针对程序性死亡配体 1(PD-L1)/程序性细胞死亡蛋白 1(PD-1)通路的免疫检查点阻断(ICB)已成为癌症治疗的一种有吸引力的策略;然而,疗效不佳限制了其临床获益。因此,更全面地了解 PD-L1 表达的调控对于开发更有效的癌症免疫疗法至关重要。最近的研究表明,真核延伸因子 2 激酶(eEF2K)在促进上皮-间充质转化(EMT)、血管生成、肿瘤细胞迁移和侵袭方面发挥着重要作用;然而,eEF2K 在肿瘤免疫微环境(TIME)调节中的确切作用在很大程度上尚不清楚。
在这项研究中,我们使用了一组接受抗 PD-1 治疗的 38 名黑色素瘤患者的队列,以探讨 eEF2K 表达与抗黑色素瘤免疫治疗疗效之间的关系。免疫沉淀-质谱分析和体外实验用于研究 eEF2K 在调节 PD-L1 表达中的作用和分子机制。我们还在小鼠黑色素瘤模型中确定了 eEF2K 对 TIME 中肿瘤生长和 CD8 T 细胞细胞毒性的影响。我们进一步研究了 eEF2K 抑制与抗 PD-1 治疗联合在体内的疗效。
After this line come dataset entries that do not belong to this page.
(* ===== verification/Merge.v ===== *)
(** * The merge protocol and its refinement by the realtime handler

    The specification describes the merge of change events as a keyed,
    per-id idempotent upsert/delete on a collection: an owned [Created]
    record is written under its [id], a [Deleted] id is removed, and events
    of another owner are ignored.  [Merge.merge] states that contract on a
    [gmap] keyed by [id].  The handler of
    src/app/dashboard/bookmark-manager.tsx (lines 42-47, modelled by
    [Realtime.on_postgres_changes]) works on a list instead.  [to_collection]
    abstracts the list to the map: the first row with a given [id] wins,
    which is the row the list shows on top.  The theorems show:
    - each delivered payload refines one merge step, and a sequence
      refines the fold of the merge;
    - on the abstraction the handler is idempotent, although the list
      itself can grow a duplicate (see [Realtime.insert_twice_duplicates]);
    - payloads about pairwise distinct keys give the same collection in
      any delivery order;
    - for a list without duplicate ids the abstraction loses nothing. *)

From stdpp Require Import base list strings gmap.
From Stdlib Require Import String.
From S2P Require Import Prelude Bookmark Realtime.

Module Merge.
Import Realtime.

(** The abstract collection of the specification, keyed by [id]. *)
Abbreviation Collection := (gmap string Bookmark).

(** One step of the merge protocol.  The specification knows only
    [Created] and [Deleted] events; an [UPDATE] leaves the collection as it
    is, as the handler does. *)
Definition merge (uid : string) (p : Payload) (c : Collection) : Collection :=
  match p with
  | INSERT n => if owned uid n then <[id n := n]> c else c
  | DELETE i => delete i c
  | UPDATE _ _ => c
  end.

Definition merge_all (uid : string) (ps : list Payload) (c : Collection)
  : Collection :=
  fold_left (fun c p => merge uid p c) ps c.

(** The abstraction of the displayed list: each row under its [id]. *)
Definition to_collection (l : list Bookmark) : Collection :=
  list_to_map (map (fun b => (id b, b)) l).

(** ** Helper lemmas *)

Lemma to_collection_cons b l :
  to_collection (b :: l) = <[id b := b]> (to_collection l).
Proof. reflexivity. Qed.

Lemma to_collection_delete i l :
  to_collection (List.filter (fun b => id b !== i) l) = delete i (to_collection l).
Proof.
  induction l as [|b l IH].
  { symmetry. apply delete_empty. }
  simpl. rewrite to_collection_cons.
  destruct (String.eqb_spec (id b) i) as [->|Hne]; simpl.
  - by rewrite IH, delete_insert_eq.
  - by rewrite to_collection_cons, IH, delete_insert_ne.
Qed.

Lemma handler_refines uid p l :
  payload_owned uid p ->
  to_collection (on_postgres_changes p l) = merge uid p (to_collection l).
Proof.
  intros Hown. destruct p as [n|n i|i]; simpl; [|done|apply to_collection_delete].
  by rewrite (Hown n eq_refl).
Qed.



Lemma merge_comm uid p q c :
  payload_key p <> payload_key q ->
  merge uid p (merge uid q c) = merge uid q (merge uid p c).
Proof.
  intros Hk. destruct p as [n|n i|i], q as [m|m j|j]; simpl in *; try done;
    repeat case_match; try done;
    first [ by apply insert_insert_ne | apply delete_delete
          | by apply delete_insert_ne
          | symmetry; apply delete_insert_ne; congruence ].
Qed.

Lemma merge_all_cons uid p ps c :
  merge_all uid (p :: ps) c = merge_all uid ps (merge uid p c).
Proof. reflexivity. Qed.

Lemma merge_all_perm uid ps qs c :
  ps ≡ₚ qs -> NoDup (map payload_key ps) ->
  merge_all uid ps c = merge_all uid qs c.
Proof.
  intros Hp. revert c. induction Hp as [|p ps qs Hp IH|p q ps|ps qs rs H1 IH1 H2 IH2];
    intros c Hnd; cbn [map] in Hnd; try done.
  - apply NoDup_cons in Hnd as [_ Hnd]. rewrite !merge_all_cons. by apply IH.
  - apply NoDup_cons in Hnd as [Hq _]. rewrite !merge_all_cons, merge_comm; [done|].
    intros Hk. apply Hq. rewrite Hk. by left.
  - rewrite IH1 by done. apply IH2. by rewrite <- (Permutation_map payload_key H1).
Qed.

Lemma pairs_fst l : (map (fun b => (id b, b)) l).*1 = ids l.
Proof. induction l as [|b l IH]; [done|]. simpl. f_equal. exact IH. Qed.

Lemma to_collection_lookup_In l i b :
  unique_ids l -> to_collection l !! i = Some b <-> In b l /\ id b = i.
Proof.
  intros Hu. unfold to_collection. rewrite <- elem_of_list_to_map.
  - rewrite list_elem_of_In, in_map_iff. split.
    + by intros (b' & [= <- <-] & Hb).
    + intros [Hb <-]. by exists b.
  - by rewrite pairs_fst.
Qed.

(** The abstraction loses nothing on a list without duplicate ids: a row
    is in the collection under [i] exactly when the list holds it with id
    [i], and the collection has as many entries as the list has rows. *)
Lemma to_collection_faithful l i b :
  unique_ids l ->
  (to_collection l !! i = Some b <-> In b l /\ id b = i) /\
  size (to_collection l) = List.length l.
Proof.
  intros Hu. split; [by apply to_collection_lookup_In|].
  unfold to_collection. rewrite <- (length_map (fun b => (id b, b))).
  rewrite <- length_map_to_list.
  apply Permutation_length, map_to_list_to_map. by rewrite pairs_fst.
Qed.

(** ** Properties *)

(** C30: Refinement of the merge protocol.  For payloads of the signed-in
    user, the list the handler builds from [l] represents the collection the
    specification's merge builds from the representation of [l]: the
    handler implements the per-key upsert/delete, whatever the delivery. *)
Theorem apply_payloads_refines uid ps l :
  Forall (payload_owned uid) ps ->
  to_collection (apply_payloads ps l) = merge_all uid ps (to_collection l).
Proof.
  intros Hps. revert l. induction Hps as [|p ps Hp Hps IH]; intros l; [done|].
  change (apply_payloads (p :: ps) l) with (apply_payloads ps (on_postgres_changes p l)).
  rewrite IH, merge_all_cons. f_equal. by apply handler_refines.
Qed.

(** C31: Delivery order does not matter for distinct keys.  Two orders of
    the same owned payloads, no two of them about the same [id], leave the
    handler with lists that represent the same collection. *)
Theorem delivery_order_irrelevant uid ps qs l :
  Forall (payload_owned uid) ps -> ps ≡ₚ qs -> NoDup (map payload_key ps) ->
  to_collection (apply_payloads ps l) = to_collection (apply_payloads qs l).
Proof.
  intros Hown Hp Hnd.
  assert (Forall (payload_owned uid) qs) as Hown' by (by rewrite <- Hp).
  rewrite !(apply_payloads_refines uid) by done. by apply merge_all_perm.
Qed.

(** ** Concrete runs *)

Import Samples.

Local Ltac owned_payloads :=
  repeat constructor; intros ? Heq; inversion Heq; reflexivity.

Lemma apply_payloads_refines_witness :
  Forall (payload_owned "u1") [INSERT bing; DELETE "1"] /\
  to_collection (apply_payloads [INSERT bing; DELETE "1"] [google]) =
  merge_all "u1" [INSERT bing; DELETE "1"] (to_collection [google]).
Proof.
  assert (Forall (payload_owned "u1") [INSERT bing; DELETE "1"]) as H by owned_payloads.
  split; [exact H|]. by apply apply_payloads_refines.
Defined.

Lemma delivery_order_irrelevant_witness :
  Forall (payload_owned "u1") [INSERT bing; DELETE "1"] /\
  [INSERT bing; DELETE "1"] ≡ₚ [DELETE "1"; INSERT bing] /\
  NoDup (map payload_key [INSERT bing; DELETE "1"]) /\
  to_collection (apply_payloads [INSERT bing; DELETE "1"] [google]) =
  to_collection (apply_payloads [DELETE "1"; INSERT bing] [google]).
Proof.
  assert (Forall (payload_owned "u1") [INSERT bing; DELETE "1"]) as H1 by owned_payloads.
  assert ([INSERT bing; DELETE "1"] ≡ₚ [DELETE "1"; INSERT bing]) as H2 by apply perm_swap.
  assert (NoDup (map payload_key [INSERT bing; DELETE "1"])) as H3
    by (apply (bool_decide_unpack _); vm_compute; reflexivity).
  split_and!; [exact H1|exact H2|exact H3|].
  by apply (delivery_order_irrelevant "u1").
Defined.



End Merge.
(* ===== verification/Store.v ===== *)
(** * The hosted store, at its interface

    The [bookmarks] table of the hosted database, with the row-level
    security policy that scopes every query of a signed-in user to the
    rows whose [user_id] is that user.  Neither the table, the policy nor
    the client library is part of the repository: this file models them
    from the spec (sections 3 and 6) and marks them so in the manifest.

    [Backend] is the interface the application relies on: a scoped
    [select] (the snapshot query of src/app/dashboard/page.tsx, lines
    17-20), [insert] of a row (line 65), a scoped [delete] by id (line
    81), and the ids and [created_at] stamps the table holds.  [BackendLaws] states what the sync proofs of Sync.v use;
    [ListStore] is a store holding its rows newest first, and its
    instance discharges the laws. *)

From stdpp Require Import base list strings decidable.
From Stdlib Require Import String.
From S2P Require Import Prelude Bookmark.

Class Backend (S : Type) := {
  (** [select("*").order("created_at", { ascending: false })] as [uid] *)
  select : string -> S -> list Bookmark;
  (** [insert] of a complete row (server-assigned id and timestamp) *)
  insert : Bookmark -> S -> S;
  (** [delete().eq("id", i)] as [uid] *)
  delete : string -> string -> S -> S;
  (** every id held by the table *)
  row_ids : S -> list string;
  (** every [created_at] held by the table *)
  stamps : S -> list string;
}.

Class BackendLaws (S : Type) `{!Backend S} := {
  select_insert uid r s :
    select uid (insert r s) =
    if owned uid r then r :: select uid s else select uid s;
  select_delete_own uid i s :
    select uid (delete uid i s) = List.filter (fun b => id b !== i) (select uid s);
  select_delete_other uid u i s :
    u <> uid -> select uid (delete u i s) = select uid s;
  row_ids_insert r s : row_ids (insert r s) = id r :: row_ids s;
  row_ids_delete u i s : sublist (row_ids (delete u i s)) (row_ids s);
  select_ids uid s : sublist (ids (select uid s)) (row_ids s);
  select_owned uid s b : In b (select uid s) -> owned uid b = true;
  select_stamps uid s b : In b (select uid s) -> In (created_at b) (stamps s);
}.

(** ** A store as a list of rows, newest first *)

Record ListStore := mkListStore { rows : list Bookmark }.

(** Row-level security: a user sees and deletes only the rows it owns. *)
Definition ls_select (uid : string) (s : ListStore) : list Bookmark :=
  List.filter (owned uid) (rows s).

Definition ls_insert (r : Bookmark) (s : ListStore) : ListStore :=
  mkListStore (r :: rows s).

Definition ls_delete (uid i : string) (s : ListStore) : ListStore :=
  mkListStore (List.filter (fun b => negb ((id b === i) && owned uid b)) (rows s)).

#[export] Instance ListStore_backend : Backend ListStore := {
  select := ls_select;
  insert := ls_insert;
  delete := ls_delete;
  row_ids s := ids (rows s);
  stamps s := map created_at (rows s);
}.

Lemma ls_select_delete uid u i s :
  ls_select uid (ls_delete u i s) =
  List.filter (fun b => negb ((id b === i) && (u === uid))) (ls_select uid s).
Proof.
  unfold ls_select, ls_delete. simpl. rewrite !filter_filter.
  apply filter_ext_in. intros b _. unfold owned. str_case; simpl; by rewrite ?andb_false_r.
Qed.

#[export] Instance ListStore_laws : BackendLaws ListStore.
Proof.
  split; simpl.
  - intros uid r s. unfold ls_select. simpl. by destruct (owned uid r).
  - intros uid i s. rewrite ls_select_delete, String.eqb_refl.
    apply filter_ext_in. intros b _. by rewrite andb_true_r.
  - intros uid u i s Hu. rewrite ls_select_delete.
    apply filter_all_true. intros b _. by rewrite (str_eqb_false u uid), andb_false_r.
  - done.
  - intros u i s. apply sublist_map, filter_sublist.
  - intros uid s. apply sublist_map, filter_sublist.
  - intros uid s b. unfold ls_select. rewrite List.filter_In. tauto.
  - intros uid s b. unfold ls_select. rewrite List.filter_In. intros [Hb _].
    by apply in_map.
Qed.
(** [utf8.EncodeRune] *)
Definition EncodeRune (r : Z) : string :=
  if r <? 0x80 then String (byte r) ""
  else if r <? 0x800 then String (byte (0xC0 + r / 64)) (String (byte (0x80 + r mod 64)) "")
  else if r <? 0x10000 then
    String (byte (0xE0 + r / 4096)) (String (byte (0x80 + (r / 64) mod 64)) (String (byte (0x80 + r mod 64)) ""))
  else String (byte (0xF0 + r / 262144)) (String (byte (0x80 + (r / 4096) mod 64))
         (String (byte (0x80 + (r / 64) mod 64)) (String (byte (0x80 + r mod 64)) ""))).

(** [strings.ToLower]; an invalid byte becomes the replacement character. *)
Definition ToLower (s : string) : string :=
  foldr (fun '(r, _) acc => (EncodeRune (rune_ToLower r) ++ acc)%string) ""%string (runes s).

Definition upper_byte (c : Ascii.ascii) : Ascii.ascii := if is_lower c then byte (code c - 32) else c.

(** [strings.ToUpper] of an ASCII string. *)
Fixpoint ToUpper (s : string) : string :=
  match s with
  | EmptyString => EmptyString
  | String c s' => String (upper_byte c) (ToUpper s')
  end.

(** ** Searching *)

Fixpoint trim_left (p : Ascii.ascii -> bool) (s : string) : string :=
  match s with
  | EmptyString => EmptyString
  | String c s' => if p c then trim_left p s' else s
  end.

Fixpoint trim_right (p : Ascii.ascii -> bool) (s : string) : string :=
  match s with
  | EmptyString => EmptyString
  | String c s' => match trim_right p s' with
                   | EmptyString => if p c then EmptyString else String c EmptyString
                   | r => String c r
                   end
  end.

(** [strings.Trim] with a set of ASCII characters. *)
Definition Trim (s chars : string) : string :=
  trim_right (one_of chars) (trim_left (one_of chars) s).

(** The text before and after the last occurrence of a byte. *)
Fixpoint cut_last (s : string) (sep : Ascii.ascii) : option (string * string) :=
  match s with
  | EmptyString => None
  | String c s' =>
      match cut_last s' sep with
      | Some (a, b) => Some (String c a, b)
      | None => if Ascii.eqb c sep then Some (EmptyString, s') else None
      end
  end.

Definition has_byte (s : string) (c : Ascii.ascii) : bool := any_byte (Ascii.eqb c) s.

(** ** strconv *)

(** The value of a non-empty string of decimal digits. *)
Fixpoint digits_value (s : string) (acc : Z) : option Z :=
  match s with
  | EmptyString => Some acc
  | String c s' => if is_digit c then digits_value s' (acc * 10 + (code c - 48)) else None
  end.

Definition decimal (s : string) : option Z :=
  match s with EmptyString => None | _ => digits_value s 0 end.

(** [strconv.Atoi] *)
Definition Atoi (s : string) : option Z :=
  let '(negative, rest) :=
    match s with
    | String c s' => if Ascii.eqb c "-"%char then (true, s') else if Ascii.eqb c "+"%char then (false, s') else (false, s)
    | EmptyString => (false, s)
    end in
  match decimal rest with
  | Some n => let v := if negative then - n else n in
              if in_range (- 2 ^ 63) (2 ^ 63 - 1) v then Some v else None
  | None => None
  end.

(** ** net/netip *)

(** An address: its 16 bytes ([As16]), whether it was written as an IPv4
    address ([Is4]), and its zone. *)
Record Addr := mkAddr { addr_is4 : bool; addr_bytes : list Z; addr_zone : string }.

Definition octet (s : string) : option Z :=
  match s with
  | String "0" (String _ _) => None
  | _ => match decimal s with Some n => if n <=? 255 then Some n else None | None => None end
  end.

Definition parseIPv4Fields (s : string) : option (list Z) :=
  match Split s "."%char with
  | [a; b; c; d] =>
      match octet a, octet b, octet c, octet d with
      | Some a, Some b, Some c, Some d => Some [a; b; c; d]
      | _, _, _, _ => None
      end
  | _ => None
  end.

Definition v4InV6Prefix : list Z := [0; 0; 0; 0; 0; 0; 0; 0; 0; 0; 255; 255].

Definition parseIPv4 (s : string) : option Addr :=
  match parseIPv4Fields s with
  | Some f => Some (mkAddr true (v4InV6Prefix ++ f)%list EmptyString)
  | None => None
  end.

Definition hex_value (c : Ascii.ascii) : Z :=
  if is_digit c then code c - 48 else if is_lower c then code c - 87 else code c - 55.

(** The leading hexadecimal number of a group: its value, its number of
    digits, the rest. *)
Fixpoint hex_group (s : string) (acc : Z) (off : nat) : Z * nat * string :=
  match s with
  | String c s' => if is_hex c then hex_group s' (acc * 16 + hex_value c) (S off) else (acc, off, s)
  | EmptyString => (acc, off, s)
  end.

(** The loop of [parseIPv6]: [ip] holds the bytes parsed so far (the index [i]
    is its length), [ellipsis] the position of [::].  At most eight groups are
    parsed, so eight rounds are enough. *)
Fixpoint parse_groups (fuel : nat) (s : string) (ip : list Z) (ellipsis : option nat)
  : option (list Z * option nat * string) :=
  match fuel with
  | O => Some (ip, ellipsis, s)
  | S fuel =>
      let '(acc, off, rest) := hex_group s 0 0 in
      if (off =? 0)%nat || (4 <? off)%nat then None
      else match rest with
      | String "." _ =>
          if negb (bool_decide (is_Some ellipsis)) && negb (length ip =? 12)%nat then None
          else if (16 <? length ip + 4)%nat then None
          else match parseIPv4Fields s with
               | Some f => Some ((ip ++ f)%list, ellipsis, EmptyString)
               | None => None
               end
      | EmptyString => Some ((ip ++ [acc / 256; acc mod 256])%list, ellipsis, EmptyString)
      | String ":" EmptyString => None
      | String ":" (String ":" rest') =>
          match ellipsis with
          | Some _ => None
          | None =>
              let ip' := (ip ++ [acc / 256; acc mod 256])%list in
              match rest' with
              | EmptyString => Some (ip', Some (length ip'), EmptyString)
              | _ => parse_groups fuel rest' ip' (Some (length ip'))
              end
          end
      | String ":" rest' => parse_groups fuel rest' (ip ++ [acc / 256; acc mod 256])%list ellipsis
      | _ => None
      end
  end.

Definition parseIPv6 (input : string) : option Addr :=
  let '(s, zone, zoned) := Cut input "%"%char in
  if zoned && String.eqb zone "" then None
  else
    let '(s, ellipsis) :=
      match s with String ":" (String ":" r) => (r, Some O) | _ => (s, None) end in
    match s, ellipsis with
    | EmptyString, Some _ => Some (mkAddr false (repeat 0 16) zone)
    | _, _ =>
        match parse_groups 8 s [] ellipsis with
        | Some (ip, ellipsis, EmptyString) =>
            if (length ip <? 16)%nat then
              match ellipsis with
              | Some e => Some (mkAddr false (take e ip ++ repeat 0 (16 - length ip) ++ drop e ip)%list zone)
              | None => None
              end
            else if bool_decide (is_Some ellipsis) then None
            else Some (mkAddr false ip zone)
        | _ => None
        end
    end.

(** [netip.ParseAddr]: the first of [.], [:] and [%] decides the family. *)
Fixpoint addr_family (s : string) : option Ascii.ascii :=
  match s with
  | EmptyString => None
  | String c s' => if one_of ".:%" c then Some c else addr_family s'
  end.

Definition ParseAddr (s : string) : option Addr :=
  match addr_family s with
  | Some "."%char => parseIPv4 s
  | Some ":"%char => parseIPv6 s
  | _ => None
  end.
高表达 eEF2K 与接受 PD-1 单克隆抗体(mAb)治疗的黑色素瘤患者的治疗反应更好和生存时间更长相关。此外,eEF2K 蛋白表达与 PD-L1 蛋白表达呈正相关。在机制上,eEF2K 通过磷酸化丝氨酸 9(S9)直接与糖原合酶激酶 3β(GSK3β)结合并使其失活,导致 PD-L1 蛋白稳定和上调,从而逃避肿瘤免疫。eEF2K 敲低降低了 PD-L1 表达并增强了 CD8 T 细胞的活性,从而显著抑制了体内 B16F10 黑色素瘤的生长。临床上,p-GSK3β/S9 的表达与 eEF2K 和 PD-L1 的表达呈正相关,与抗 PD-1 免疫治疗的反应相关。此外,eEF2K 抑制剂 NH125 治疗或 eEF2K 敲低增强了黑色素瘤小鼠模型中 PD-1 mAb 治疗的疗效。
我们的结果表明,eEF2K 可作为预测接受抗 PD-1 治疗的患者治疗反应和预后的生物标志物,揭示了 eEF2K 通过控制 PD-L1 表达在调节 TIME 中的重要作用,并提供了一种将 eEF2K 抑制与 ICB 治疗相结合的潜在联合治疗策略。